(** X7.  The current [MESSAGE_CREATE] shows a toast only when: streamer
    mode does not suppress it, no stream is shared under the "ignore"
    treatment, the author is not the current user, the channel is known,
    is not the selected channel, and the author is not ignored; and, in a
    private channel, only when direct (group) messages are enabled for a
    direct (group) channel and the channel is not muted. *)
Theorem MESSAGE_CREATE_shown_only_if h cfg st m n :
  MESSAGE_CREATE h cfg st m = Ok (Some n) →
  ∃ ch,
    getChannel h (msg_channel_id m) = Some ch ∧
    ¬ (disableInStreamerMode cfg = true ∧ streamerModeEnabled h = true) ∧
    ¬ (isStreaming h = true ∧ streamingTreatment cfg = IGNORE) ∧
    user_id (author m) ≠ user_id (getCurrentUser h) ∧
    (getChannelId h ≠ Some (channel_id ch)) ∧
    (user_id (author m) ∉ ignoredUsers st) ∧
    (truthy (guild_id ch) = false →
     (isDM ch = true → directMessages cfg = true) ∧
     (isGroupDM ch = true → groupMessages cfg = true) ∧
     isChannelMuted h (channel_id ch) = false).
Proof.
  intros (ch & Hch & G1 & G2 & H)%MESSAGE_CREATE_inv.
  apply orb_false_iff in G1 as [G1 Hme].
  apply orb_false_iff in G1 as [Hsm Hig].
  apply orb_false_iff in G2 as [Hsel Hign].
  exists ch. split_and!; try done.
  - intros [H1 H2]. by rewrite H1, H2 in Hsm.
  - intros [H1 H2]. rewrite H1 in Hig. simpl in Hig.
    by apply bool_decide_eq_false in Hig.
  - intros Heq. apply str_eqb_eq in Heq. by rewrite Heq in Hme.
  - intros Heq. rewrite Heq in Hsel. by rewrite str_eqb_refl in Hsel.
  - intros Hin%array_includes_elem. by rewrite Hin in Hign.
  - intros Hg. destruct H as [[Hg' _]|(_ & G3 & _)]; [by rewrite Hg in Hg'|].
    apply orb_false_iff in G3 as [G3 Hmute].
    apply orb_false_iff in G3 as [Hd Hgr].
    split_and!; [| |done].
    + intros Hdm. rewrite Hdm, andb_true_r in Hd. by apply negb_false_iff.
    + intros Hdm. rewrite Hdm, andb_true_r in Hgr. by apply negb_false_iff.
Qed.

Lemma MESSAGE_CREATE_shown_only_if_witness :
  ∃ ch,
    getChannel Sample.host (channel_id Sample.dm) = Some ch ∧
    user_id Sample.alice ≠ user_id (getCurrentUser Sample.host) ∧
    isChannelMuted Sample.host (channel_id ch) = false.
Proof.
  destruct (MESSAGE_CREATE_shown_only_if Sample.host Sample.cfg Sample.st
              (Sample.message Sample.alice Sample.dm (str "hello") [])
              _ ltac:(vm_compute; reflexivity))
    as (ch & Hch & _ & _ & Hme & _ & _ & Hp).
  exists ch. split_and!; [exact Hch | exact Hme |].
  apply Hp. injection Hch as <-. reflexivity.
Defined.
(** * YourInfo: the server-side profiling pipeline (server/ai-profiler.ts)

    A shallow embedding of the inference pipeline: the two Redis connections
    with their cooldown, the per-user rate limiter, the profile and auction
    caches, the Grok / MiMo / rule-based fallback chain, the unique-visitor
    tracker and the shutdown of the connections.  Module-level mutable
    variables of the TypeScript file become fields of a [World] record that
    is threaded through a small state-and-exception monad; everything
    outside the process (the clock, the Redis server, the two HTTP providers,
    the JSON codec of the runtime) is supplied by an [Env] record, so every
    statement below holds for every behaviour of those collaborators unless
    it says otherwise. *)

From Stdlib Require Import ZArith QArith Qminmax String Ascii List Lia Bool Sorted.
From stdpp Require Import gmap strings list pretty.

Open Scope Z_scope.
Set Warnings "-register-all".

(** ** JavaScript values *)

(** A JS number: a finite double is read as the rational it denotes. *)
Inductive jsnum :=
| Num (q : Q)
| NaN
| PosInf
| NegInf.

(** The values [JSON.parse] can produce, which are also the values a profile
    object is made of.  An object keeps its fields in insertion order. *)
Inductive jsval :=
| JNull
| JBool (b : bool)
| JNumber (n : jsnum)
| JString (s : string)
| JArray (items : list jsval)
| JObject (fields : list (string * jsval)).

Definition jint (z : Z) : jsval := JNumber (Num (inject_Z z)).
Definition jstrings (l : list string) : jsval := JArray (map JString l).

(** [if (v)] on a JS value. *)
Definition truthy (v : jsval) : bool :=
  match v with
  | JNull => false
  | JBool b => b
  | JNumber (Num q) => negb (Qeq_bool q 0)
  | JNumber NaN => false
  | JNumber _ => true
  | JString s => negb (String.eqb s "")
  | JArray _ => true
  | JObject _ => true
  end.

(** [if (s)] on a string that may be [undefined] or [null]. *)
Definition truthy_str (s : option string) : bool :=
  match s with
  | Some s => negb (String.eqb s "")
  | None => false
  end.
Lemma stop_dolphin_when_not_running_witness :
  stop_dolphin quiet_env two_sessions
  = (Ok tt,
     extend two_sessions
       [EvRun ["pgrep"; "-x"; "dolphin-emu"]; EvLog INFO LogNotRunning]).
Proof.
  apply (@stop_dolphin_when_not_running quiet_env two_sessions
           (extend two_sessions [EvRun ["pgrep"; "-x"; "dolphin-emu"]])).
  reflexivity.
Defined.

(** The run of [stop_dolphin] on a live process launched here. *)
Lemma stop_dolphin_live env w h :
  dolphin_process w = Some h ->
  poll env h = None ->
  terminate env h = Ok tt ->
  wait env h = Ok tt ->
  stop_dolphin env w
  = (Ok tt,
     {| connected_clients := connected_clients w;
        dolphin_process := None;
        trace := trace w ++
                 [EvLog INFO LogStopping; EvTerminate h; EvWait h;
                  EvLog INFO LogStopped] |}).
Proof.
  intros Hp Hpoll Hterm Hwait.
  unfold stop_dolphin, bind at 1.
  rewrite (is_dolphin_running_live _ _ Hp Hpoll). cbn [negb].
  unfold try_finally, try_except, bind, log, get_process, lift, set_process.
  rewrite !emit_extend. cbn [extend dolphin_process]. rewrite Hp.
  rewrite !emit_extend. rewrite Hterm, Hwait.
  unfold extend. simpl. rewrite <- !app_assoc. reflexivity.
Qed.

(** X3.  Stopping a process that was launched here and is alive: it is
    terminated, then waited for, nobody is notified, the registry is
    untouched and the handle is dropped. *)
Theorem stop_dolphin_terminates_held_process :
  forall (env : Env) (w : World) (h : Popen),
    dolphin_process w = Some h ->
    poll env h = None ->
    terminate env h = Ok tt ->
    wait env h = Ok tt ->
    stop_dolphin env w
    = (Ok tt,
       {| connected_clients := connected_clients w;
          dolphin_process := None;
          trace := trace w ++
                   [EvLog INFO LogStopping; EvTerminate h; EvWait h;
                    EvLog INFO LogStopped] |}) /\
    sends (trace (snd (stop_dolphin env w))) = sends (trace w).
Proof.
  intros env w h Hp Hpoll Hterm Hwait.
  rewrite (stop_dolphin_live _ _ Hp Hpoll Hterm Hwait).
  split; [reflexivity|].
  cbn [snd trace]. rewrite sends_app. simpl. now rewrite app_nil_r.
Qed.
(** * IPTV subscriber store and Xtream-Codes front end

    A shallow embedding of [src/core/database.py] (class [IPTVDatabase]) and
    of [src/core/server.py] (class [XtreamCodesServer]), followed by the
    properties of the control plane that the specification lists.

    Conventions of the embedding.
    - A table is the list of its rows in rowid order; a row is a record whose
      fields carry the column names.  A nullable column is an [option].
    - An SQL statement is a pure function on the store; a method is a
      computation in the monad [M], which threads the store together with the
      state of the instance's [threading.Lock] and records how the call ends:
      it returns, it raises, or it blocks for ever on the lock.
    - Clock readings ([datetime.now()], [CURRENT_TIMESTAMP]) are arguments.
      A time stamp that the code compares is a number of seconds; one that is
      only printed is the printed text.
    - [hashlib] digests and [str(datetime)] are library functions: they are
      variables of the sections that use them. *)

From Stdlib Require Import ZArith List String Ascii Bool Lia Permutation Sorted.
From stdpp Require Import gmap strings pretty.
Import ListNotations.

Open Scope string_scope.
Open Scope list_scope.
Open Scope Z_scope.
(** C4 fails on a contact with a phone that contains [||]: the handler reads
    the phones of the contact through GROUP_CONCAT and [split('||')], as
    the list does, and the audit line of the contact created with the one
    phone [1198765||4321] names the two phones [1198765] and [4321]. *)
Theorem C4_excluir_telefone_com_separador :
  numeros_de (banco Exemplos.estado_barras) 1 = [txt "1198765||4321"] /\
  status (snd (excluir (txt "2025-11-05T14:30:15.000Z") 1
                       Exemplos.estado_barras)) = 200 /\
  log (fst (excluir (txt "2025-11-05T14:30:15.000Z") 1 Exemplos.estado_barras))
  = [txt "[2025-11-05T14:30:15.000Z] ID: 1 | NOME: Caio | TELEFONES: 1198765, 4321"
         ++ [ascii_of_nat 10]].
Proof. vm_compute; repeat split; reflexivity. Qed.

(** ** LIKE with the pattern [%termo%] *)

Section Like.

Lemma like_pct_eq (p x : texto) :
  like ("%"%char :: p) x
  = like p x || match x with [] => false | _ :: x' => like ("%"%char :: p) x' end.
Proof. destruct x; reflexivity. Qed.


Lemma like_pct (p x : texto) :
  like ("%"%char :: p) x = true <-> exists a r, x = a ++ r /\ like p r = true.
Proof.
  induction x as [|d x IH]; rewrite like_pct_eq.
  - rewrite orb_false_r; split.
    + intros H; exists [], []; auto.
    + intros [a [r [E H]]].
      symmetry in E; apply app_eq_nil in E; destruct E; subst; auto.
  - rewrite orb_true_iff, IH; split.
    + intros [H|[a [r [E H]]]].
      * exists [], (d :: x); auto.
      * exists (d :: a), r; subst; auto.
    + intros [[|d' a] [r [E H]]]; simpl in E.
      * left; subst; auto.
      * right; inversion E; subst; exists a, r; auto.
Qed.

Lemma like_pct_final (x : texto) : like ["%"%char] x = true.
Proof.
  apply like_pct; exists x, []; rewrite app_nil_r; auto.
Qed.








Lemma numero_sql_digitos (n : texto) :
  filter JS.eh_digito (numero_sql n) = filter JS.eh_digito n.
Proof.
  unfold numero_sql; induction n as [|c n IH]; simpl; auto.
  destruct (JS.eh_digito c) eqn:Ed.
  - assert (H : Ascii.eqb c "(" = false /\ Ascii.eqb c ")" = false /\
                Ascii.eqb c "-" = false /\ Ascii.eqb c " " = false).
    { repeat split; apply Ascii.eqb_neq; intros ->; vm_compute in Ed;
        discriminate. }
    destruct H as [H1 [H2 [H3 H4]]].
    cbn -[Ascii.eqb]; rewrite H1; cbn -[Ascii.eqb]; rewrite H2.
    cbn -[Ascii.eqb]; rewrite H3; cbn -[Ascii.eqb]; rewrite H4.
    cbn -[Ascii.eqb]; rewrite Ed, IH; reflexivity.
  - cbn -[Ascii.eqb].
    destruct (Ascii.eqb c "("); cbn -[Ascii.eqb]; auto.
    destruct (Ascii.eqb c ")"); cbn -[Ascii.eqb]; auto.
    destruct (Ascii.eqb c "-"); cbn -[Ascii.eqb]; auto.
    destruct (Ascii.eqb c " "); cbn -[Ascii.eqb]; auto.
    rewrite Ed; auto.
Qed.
--
> **WHAT YOU ARE ASKED TO DO**
Word for word, restate the lines of the listing above starting at the line with "(** [if (v)] on a JS value. *)" and ending at the line with "JString s =>", and nothing outside them.

> **ANSWER SPACE**
(** [if (v)] on a JS value. *)
Definition truthy (v : jsval) : bool :=
  match v with
  | JNull => false
  | JBool b => b
  | JNumber (Num q) => negb (Qeq_bool q 0)
  | JNumber NaN => false
  | JNumber _ => true
  | JString s => negb (String.eqb s "")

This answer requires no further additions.